Cela s’applique même si le salarié concerné n’a pas exercé de fonctions effectives au sein de la société mère avant son détachement auprès de la filiale étrangère. Un salarié embauché par la société mère et mis immédiatement à disposition de la filiale se verra donc rapatrié et réintégré dans les mêmes conditions qu’un salarié qui avait occupé un poste précédemment au sein de la société mère (Cass. soc. 7-12-2011 no 09-67.367 FS-PB ; Cass. soc. 9-1-2013 no 11-20.013 F-D).
Ces obligations s’exercent aussi si le contrat conclu avec la filiale est soumis au droit étranger (Cass. soc. 30-3-2011 no 09-70.306 FS-PBR) ou si celui conclu avec la société mère n’a pas été maintenu.
En cas de démission du salarié au cours de sa mise à disposition à l’étranger, l’employeur n’est pas tenu d’assurer sa réintégration.
Comment s’organise le rapatriement?
L’employeur est tenu d’organiser le rapatriement à l’issu de la mission à l’étranger de son propre chef et non pas sur demande du salarié concerné. (Cass. soc. 18-7-2000 n° 97-45.043 FS-D ; Cass. soc. 19-10-2017 n° 16-18.854 F-D).

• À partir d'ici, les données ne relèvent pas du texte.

(** Restart and resume.  After any history of creates, puts, gets and
    restarts on a file store that began without a file, in which no write
    failed after the file was replaced, a new store object on the same path
    reads without error, and what it reads is what the old object had in
    memory. *)
Theorem restart_resumes set_order fingerprint payload_digest str_of float_of_str ops :
  Forall (fun op => clean_write op = true) ops ->
  let f := run_files set_order fingerprint payload_digest str_of float_of_str
             (fresh_file_store NoFile) ops in
  let reread := _read_locked str_of float_of_str (fresh_file_store (disk f)) in
  reread.1 = Ok tt /\ store_ok (memory reread.2) /\
  (loaded f = true -> memory reread.2 = memory f).
Proof.
  intros Hops f reread.
  destruct (run_files_inv set_order fingerprint payload_digest str_of float_of_str _ _ ops Hops
    fresh_inv) as (s & Hf & _). fold f in Hf. pose proof Hf as [Hok Hd Hm].
  assert (file_inv (fresh_file_store (disk f)) s) as Hfresh by by split.
  unfold reread. rewrite (read_locked_inv str_of float_of_str _ s Hfresh). simpl.
  split_and!; [done|done|]. intros Hl. by rewrite Hm, Hl.
Qed.

Lemma restart_resumes_witness :
  let f := run_files elements (const_text "fp") text_digest (const_text "?") no_float
             (fresh_file_store NoFile)
             [FileCreate (sample_request "j1" "k" (PStr "p")) Wrote; FileRestart;
              FileGet "j1"] in
  loaded f = true /\
  memory (_read_locked (const_text "?") no_float (fresh_file_store (disk f))).2 = memory f.
Proof.
  intros f. split; [vm_compute; reflexivity|].
  refine (proj2 (proj2 (restart_resumes elements (const_text "fp") text_digest (const_text "?")
    no_float [FileCreate (sample_request "j1" "k" (PStr "p")) Wrote; FileRestart; FileGet "j1"] _)) _).
  - repeat constructor.
  - vm_compute. reflexivity.
Defined.

(** Admission is idempotent for ever.  Once a create has been granted,
    after any later history without a half-failed write (restarts included), a
    create of the same service and key returns the same job and adds nothing
    when the payload is the same, and is a conflict when it is not. *)
Theorem create_idempotent set_order fingerprint payload_digest str_of float_of_str ops0 q w job f1
    ops q' w' :
  let create := file_create set_order fingerprint payload_digest str_of float_of_str in
  let run := run_files set_order fingerprint payload_digest str_of float_of_str in
  Forall (fun op => clean_write op = true) (ops0 ++ ops) ->
  create (run (fresh_file_store NoFile) ops0) q w = (Ok (job, true), f1) ->
  req_service q' = req_service q -> req_key q' = req_key q ->
  let f2 := run f1 ops in
  if String.eqb (payload_digest (req_payload q')) (payload_digest (req_payload q))
  then exists job', (create f2 q' w').1 = Ok (job', false) /\ job_id job' = job_id job /\
         service_name job' = req_service q /\ disk (create f2 q' w').2 = disk f2
  else (create f2 q' w').1 = Err IdempotencyConflict /\ disk (create f2 q' w').2 = disk f2.
Proof.
  intros create run [Hops0 Hops]%Forall_app Hc Hsvc Hkey f2.
  destruct (run_files_inv set_order fingerprint payload_digest str_of float_of_str _ _ ops0 Hops0
    fresh_inv) as (s0 & Hf0 & _). fold run in Hf0.
  unfold create, file_create in Hc. rewrite (read_locked_inv _ _ _ s0 Hf0) in Hc. simpl in Hc.
  destruct (decide_create _ _ _ s0 q) as [[j fresh]|] eqn:Hdc; [|done].
  pose proof (decide_create_spec set_order fingerprint payload_digest s0 q j fresh
    (file_state_ok _ _ Hf0) Hdc) as Hs.
  destruct fresh; [|done]. destruct Hs as (_ & _ & Hok1 & _ & Hid).
  destruct w; simpl in Hc; [|done|done]. injection Hc as -> <-.
  set (s1 := with_job payload_digest s0 q job) in *.
  assert (file_inv (mkFileStore s1 true (Document (store_document s1))) s1) as Hf1 by by split.
  destruct (run_files_inv set_order fingerprint payload_digest str_of float_of_str _ _ ops Hops Hf1)
    as (s2 & Hf2 & Hext). fold run in Hf2. fold f2 in Hf2.
  assert (ws_idempotency s2 !! (req_service q, req_key q)
    = Some (payload_digest (req_payload q), req_job_id q)) as Hix.
  { eapply lookup_weaken; [|apply (ext_index _ _ Hext)]. apply lookup_insert_eq. }
  destruct (index_points _ (file_state_ok _ _ Hf2) _ _ Hix) as (j2 & Hj2 & Hs2 & _). simpl in *.
  pose proof (jobs_named _ (file_state_ok _ _ Hf2) _ _ Hj2) as Hn2.
  unfold create, file_create. rewrite (read_locked_inv _ _ _ s2 Hf2). simpl.
  unfold decide_create. rewrite Hsvc, Hkey, Hix, Hj2.
  rewrite (String.eqb_sym (payload_digest (req_payload q))).
  destruct (String.eqb (payload_digest (req_payload q')) (payload_digest (req_payload q)));
    simpl; [|done].
  exists j2. split_and!; [done|congruence|done|done].
Qed.

Lemma create_idempotent_witness :
  let f1 := (sample_create (fresh_file_store NoFile) "j1" "k" (PStr "p")).2 in
  exists job, (sample_create (fresh_file_store NoFile) "j1" "k" (PStr "p")).1 = Ok (job, true) /\
    (sample_create (fresh_file_store (disk f1)) "j2" "k" (PStr "other")).1
      = Err IdempotencyConflict.
Proof.
  intros f1. destruct (sample_create (fresh_file_store NoFile) "j1" "k" (PStr "p")) as [r f] eqn:Hc.
  destruct r as [[job fresh]|] eqn:Hr; [|vm_compute in Hc; discriminate].
  destruct fresh; [|vm_compute in Hc; discriminate].
  exists job. split; [reflexivity|].
  refine (proj1 (create_idempotent elements (const_text "fp") text_digest (const_text "?") no_float
    [] (sample_request "j1" "k" (PStr "p")) Wrote job f [FileRestart]
    (sample_request "j2" "k" (PStr "other")) Wrote _ Hc _ _)).
  - repeat constructor.
  - reflexivity.
  - reflexivity.
Defined.

(** ** What modelling showed *)

(** After the file could not be read, the same store object treats itself as
    loaded and empty: the next create succeeds and replaces the file, whatever
    jobs it held. *)
Lemma create_after_failed_read_overwrites set_order fingerprint payload_digest str_of float_of_str
    content q job id :
  content = Unreadable \/ content = NotJson ->
  accept_workflow set_order fingerprint payload_digest (req_definition q) (req_job_id q)
    (req_service q) (req_revision q) (req_payload q) (req_key q) (req_priority q) (req_now q)
    = Ok job ->
  let r := file_get str_of float_of_str (fresh_file_store content) id in
  let c := file_create set_order fingerprint payload_digest str_of float_of_str r.2 q Wrote in
  r.1 = Err BadStore /\ c.1 = Ok (job, true) /\
  disk c.2 = Document (store_document (with_job payload_digest empty_workflow_store q job)).
Proof.
  intros Hcontent Ha r c.
  assert (r = (Err BadStore, mkFileStore empty_workflow_store true content)) as Hr.
  { unfold r, file_get, _read_locked. by destruct Hcontent as [-> | ->]. }
  split; [by rewrite Hr|]. unfold c. rewrite Hr. unfold file_create. simpl.
  unfold decide_create. simpl. rewrite !lookup_empty, Ha. done.
Qed.

(** The in-memory store lets [put] change the identity of a job, so that a
    create under its key then returns a job of another service. *)
Lemma memory_put_breaks_index :
  exists s1 job job' s2,
    mem_create elements (const_text "fp") text_digest empty_workflow_store
      (sample_request "j1" "k" (PStr "p")) = (Ok (job, true), s1) /\
    mem_put s1 (job ⟪ service_name := "other" ⟫) = (Ok job', s2) /\
    (mem_create elements (const_text "fp") text_digest s2 (sample_request "j9" "k" (PStr "p"))).1
      = Ok (job', false) /\ service_name job' = "other".
Proof.
  do 4 eexists. split; [vm_compute; reflexivity|]. split; [vm_compute; reflexivity|].
  split; vm_compute; reflexivity.
Qed.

Le montant des frais ainsi que leur nature, que l’employeur doit prendre en charge, sont habituellement prévus par le contrat de travail ou l’avenant à ce contrat signé avant la mise à disposition. Au minimum, cela couvre le transport du salarié et son déménagement. Les frais supplémentaires liés au retour en France peuvent également avoir été négociés par le salarié lors de la conclusion du contrat.
Les frais liés au transport du conjoint ou du partenaire lié par un pacte civil de solidarité (Pacs), ainsi que des enfants peuvent être endossés par l’employeur mais ce n’est pas une obligation.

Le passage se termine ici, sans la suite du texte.